- **Exercise brief**: Scan the data for "rewrite" and copy the lines it appears in.

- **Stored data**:
-- Opening Marker --
(** C9, at a layer for which the source computes [gamma1 = 6] and
    [gamma2 = 0]. The specification gives [lambda = 6] and [Gamma = 0] in
    storage of their own. In the source both are written to the vector at
    ["mu"]: after the two square roots it holds 6, at the end of the
    iteration it holds 1/2, and nothing is stored at ["lambda"] or
    ["Gamma"]. *)
Theorem eigenvalue_and_coupling_ratio_at_one_layer :
  exists p1 p,
    derive_parameters [1 / 4] [0] [0] 0 (one_layer_gammas 0 0 0 0 0) = Ok p1
    /\ DeltaEddingtonApproximation (one_layer_state (1 / 4) 0 0)
         (one_layer_gammas 0 0 0 0 0) [0] = Ok p
    /\ p1 !! "gamma1" = Some [6] /\ p1 !! "gamma2" = Some [0]
    /\ p1 !! "mu" = Some [6]
    /\ p !! "mu" = Some [1 / 2]
    /\ p !! "lambda" = None /\ p !! "Gamma" = None
    /\ spec_lambda 6 0 = 6
    /\ spec_Gamma 6 0 = 0.
Proof.
  assert (S36 : sqrt (6 * 6 - 0 * 0) = 6).
  { replace (6 * 6 - 0 * 0) with (6 * 6) by ring. apply sqrt_square. lra. }
  rewrite derive_parameters_one_layer, DeltaEddingtonApproximation_one_layer.
  eexists _, _. split; [reflexivity|]. split; [reflexivity|].
  repeat match goal with |- context [one_layer_gammas ?a ?b ?c ?d ?e !! _] =>
    destruct (one_layer_gammas_lookup a b c d e) as (-> & -> & _ & _ & -> & -> & ->)
  end.
  unfold spec_lambda, spec_Gamma, spec_lambda. cbn.
  replace (7 - 1 / 4 * (4 + 3 * 0)) with 6 by field.
  replace (- (1 - 1 / 4 * (4 - 3 * 0)) / 4) with 0 by field.
  rewrite S36.
  repeat split; one_entry; try reflexivity; field.
Qed.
-- Closing Marker --
- **Result**:
  rewrite derive_parameters_one_layer, DeltaEddingtonApproximation_one_layer.
  rewrite S36.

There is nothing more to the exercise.